INFORMATION:
Section Reconcile.
Context {C : Crypto} {B : Bitcoin} {J : BitcoinJs} {P : PsbtBuilder} {PC : PsbtCodec} {MS : MessageSigning} {PG : Postgres}.
Context (d : V3Db) (node : MarketNode) (now : Z).

(** ** Loops that return *)
Lemma for_each_run {X} (Q : list X → MarketDb → Prop) (f : X → M Z) xs m m' n :
  Q xs m → (∀ x xs m m1 k, Q (x :: xs) m → f x m = (m1, Ok k) → Q xs m1) → for_each f xs m = (m', Ok n) → Q [] m'.
Proof.
  intros HQ Hstep. revert m n HQ. induction xs as [|x xs IH]; intros m n HQ.
  - by intros [= <- _].
  - cbn [for_each]. intros (k & m1 & Hx & H)%bind_run. apply bind_run in H as (j & m2 & Hxs & [= <- _]).
    eapply IH; [|exact Hxs]. by eapply Hstep.
Qed.

(** The rows of a phase that a loop has still to visit. *)
Definition remaining {R} (key : R → string) (tbl : MarketDb → list R) (ok : R → bool) (xs : list R) (m : MarketDb) : Prop :=
  market_ok m ∧ NoDup (key <$> xs) ∧ ∀ x, x ∈ xs → x ∈ tbl m ∧ ok x = true.

Lemma remaining_next {R} (key : R → string) tbl ok x xs m m1 :
  remaining key tbl ok (x :: xs) m → market_ok m1 → (∀ y, y ∈ tbl m → key y ≠ key x → y ∈ tbl m1) → remaining key tbl ok xs m1.
Proof.
  intros (_ & Hn & Hxs) Hok Hkeep. rewrite fmap_cons, NoDup_cons in Hn. destruct Hn as [Hx Hn]. split_and!; [done..|].
  intros y Hy. destruct (Hxs y) as [Hyin Hys]; [set_solver|]. split; [|done]. apply Hkeep; [done|]. intros E.
  apply Hx. rewrite <-E. by apply list_elem_of_fmap_2.
Qed.

Lemma remaining_start {R} (key : R → string) tbl ok m :
  market_ok m → NoDup (key <$> tbl m) → remaining key tbl ok (select ok (tbl m)) m.
Proof. intros Hok Hn. split_and!; [done|by apply select_nodup|]. intros x Hx. by apply select_elem in Hx. Qed.

(** A phase that keeps a relation in every round keeps it. *)
Lemma phase_run {R} (key : R → string) tbl ok (f : R → M Z) (Rel : relation MarketDb) `{!PreOrder Rel} m m' n :
  market_ok m → NoDup (key <$> tbl m) →
  (∀ x m m1 k, market_ok m → x ∈ tbl m → ok x = true → f x m = (m1, Ok k) →
    market_ok m1 ∧ (∀ y, y ∈ tbl m → key y ≠ key x → y ∈ tbl m1) ∧ Rel m m1) →
  for_each f (select ok (tbl m)) m = (m', Ok n) → market_ok m' ∧ Rel m m'.
Proof.
  intros Hok Hn Hf H.
  eapply (for_each_run (λ xs m1, remaining key tbl ok xs m1 ∧ Rel m m1)) in H as [(Hok' & _) HR]; [done| |].
  - split; [by apply remaining_start|reflexivity].
  - intros x xs m1 m2 k [Hrem HR] Hx. pose proof Hrem as (Hok1 & _ & Hxs). destruct (Hxs x) as [Hin Hs]; [set_solver|].
    destruct (Hf x m1 m2 k Hok1 Hin Hs Hx) as (Hok2 & Hkeep & HR2). split; [by eapply remaining_next|by transitivity m1].
Qed.

(** ** Orders stay, and confirmed fills stay confirmed *)
Definition order_of (r : ListingRow) : string * ListingV1 := (lr_listingId r, lr_order r).

Record frame (m m' : MarketDb) : Prop := {
  fr_orders : order_of <$> md_listings m' = order_of <$> md_listings m;
  fr_confirmed f : fl_status f = FConfirmed → f ∈ md_fills m ↔ f ∈ md_fills m';
}.

#[export] Instance frame_preorder : PreOrder frame.
Proof.
  split; [by split|]. intros m1 m2 m3 [E1 H1] [E2 H2]. split; [congruence|]. intros f Hf. by rewrite H1, H2.
Qed.

Lemma at_listing_orders id s (ls : list ListingRow) : order_of <$> (at_listing id s <$> ls) = order_of <$> ls.
Proof. rewrite <-list_fmap_compose. apply list_fmap_ext. intros i r _. cbn. unfold at_listing. by case_bool_decide. Qed.

Lemma frame_change m m' gF :
  order_of <$> md_listings m' = order_of <$> md_listings m → md_fills m' = gF <$> md_fills m →
  (∀ f, f ∈ md_fills m → fl_status f = FConfirmed ∨ fl_status (gF f) = FConfirmed → gF f = f) → frame m m'.
Proof.
  intros E1 E2 Hg. split; [done|]. intros f Hf. rewrite E2, list_elem_of_fmap. split.
  - intros Hin. exists f. split; [|done]. symmetry. apply Hg; auto.
  - intros (g & -> & Hin). rewrite Hg; auto.
Qed.

Lemma frame_at_id m m' x g :
  market_ok m → x ∈ md_fills m → order_of <$> md_listings m' = order_of <$> md_listings m →
  md_fills m' = at_id (fl_id x) g <$> md_fills m → fl_status x ≠ FConfirmed → fl_status (g x) ≠ FConfirmed → frame m m'.
Proof.
  intros [Hc _] Hx E1 E2 H1 H2. eapply frame_change; [done..|]. intros f Hf Hs. unfold at_id in *. case_bool_decide as E; [|done].
  assert (f = x) as -> by (eapply (nodup_key fl_id); [apply Hc|done..]). naive_solver.
Qed.

Lemma move_listing_orders id from to m m' : move_listing id from to m = Ok m' →
  md_fills m' = md_fills m ∧ order_of <$> md_listings m' = order_of <$> md_listings m.
Proof.
  intros [-> _]%put_listings_Ok. split; [done|]. cbn. unfold update_rows. change (map ?f ?l) with (f <$> l).
  rewrite <-list_fmap_compose. apply list_fmap_ext. intros i r _. cbn. by case_bool_decide.
Qed.

Lemma release_frame x g m m' :
  market_ok m → x ∈ md_fills m → fl_status x ≠ FConfirmed → fl_status (g x) ≠ FConfirmed → release_rows g x m = Ok m' → frame m m'.
Proof.
  intros Hok Hx H1 H2 H. unfold release_rows in H. res_inv H. apply update_fill_Ok in Hv as [-> _].
  apply move_listing_orders in H as [E1 E2]. by apply (frame_at_id m m' x g).
Qed.

Lemma invalidate_frame r reason m m' n :
  market_ok m → r ∈ md_listings m → reconcilable (lr_status r) = true →
  (invalidateListing (lr_listingId r) reason;; mret 1 : M Z) m = (m', Ok n) → frame m m'.
Proof.
  intros Hok Hr Hs (? & ? & H%statement_run & [= <- _])%bind_run. unfold invalidate_rows in H. res_inv H. subst.
  apply set_status_Ok in Hv as ->. apply update_fills_of_Ok in Hv0 as [-> _]. eapply frame_change; [by apply at_listing_orders|done|].
  intros f Hf E. unfold at_fills in *. destruct (String.eqb _ _ && _) eqn:Eb; [|done]. apply andb_true_iff in Eb as [_ Ei].
  destruct E as [E|E]; [by rewrite E in Ei|done].
Qed.

Lemma settle_frame r m m' n :
  market_ok m → r ∈ md_listings m → reconcilable (lr_status r) = true → settle_listing d node r m = (m', Ok n) → frame m m'.
Proof.
  intros Hok Hr Hs. unfold settle_listing. destruct (u ← _; _) as [spender|].
  { destruct (listingFillTxid _ _ _); [by intros [= <- _]|by apply invalidate_frame]. }
  unfold settle_unspent. cbn zeta. destruct (mn_getTxout _ _ _) as [[txout|]|]; [| |done].
  - case_bool_decide as Er; [|by intros [= <- _]]. intros (? & ? & H%statement_run & [= <- _])%bind_run.
    apply set_status_Ok in H as ->. eapply (frame_change _ _ id); [by apply at_listing_orders|by rewrite list_fmap_id|done].
  - destruct (latestFillTxid _ _) as [ours|]; [|by apply invalidate_frame]. destruct (inMempool _ _); [|by apply invalidate_frame].
    case_bool_decide as Er; [|by intros [= <- _]]. intros (? & ? & H%statement_run & [= <- _])%bind_run.
    unfold repend_rows in H. res_inv H. subst. apply update_fills_of_Ok in Hv as [-> _]. apply set_status_Ok in Hv0 as ->.
    eapply frame_change; [by apply at_listing_orders|done|]. intros f Hf E. unfold at_fills in *.
    destruct (String.eqb _ _ && _) eqn:Eb; [|done]. apply andb_true_iff in Eb as [Ef%String.eqb_eq _].
    destruct E as [E|E]; [|done]. assert (engaged (fl_status f) = false) as Hi
      by (eapply (listing_idle m r); [done..|rewrite Er; set_solver]). by rewrite E in Hi.
Qed.

Lemma release_dead_frame x m m' n :
  market_ok m → x ∈ md_fills m → bool_decide (fl_status x = FBuyerSigned) = true → release_dead node x m = (m', Ok n) → frame m m'.
Proof.
  intros Hok Hx Hs%bool_decide_eq_true. unfold release_dead. intros (dead & ? & [-> _]%pure_run & H)%bind_run.
  destruct dead; cbn [negb] in H; [|by injection H as <- _]. apply bind_run in H as (? & ? & H%statement_run & [= <- _]).
  eapply release_frame; [done..| | |exact H]; [by rewrite Hs|done].
Qed.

ASSIGNMENT: Retype exactly, and only, the lines above from the one where "Lemma at_listing_orders id" occurs up to and including the one where "Proof. rewrite <-list_fmap_compose." occurs.

WRITTEN ANSWER:
Lemma at_listing_orders id s (ls : list ListingRow) : order_of <$> (at_listing id s <$> ls) = order_of <$> ls.
Proof. rewrite <-list_fmap_compose. apply list_fmap_ext. intros i r _. cbn. unfold at_listing. by case_bool_decide. Qed.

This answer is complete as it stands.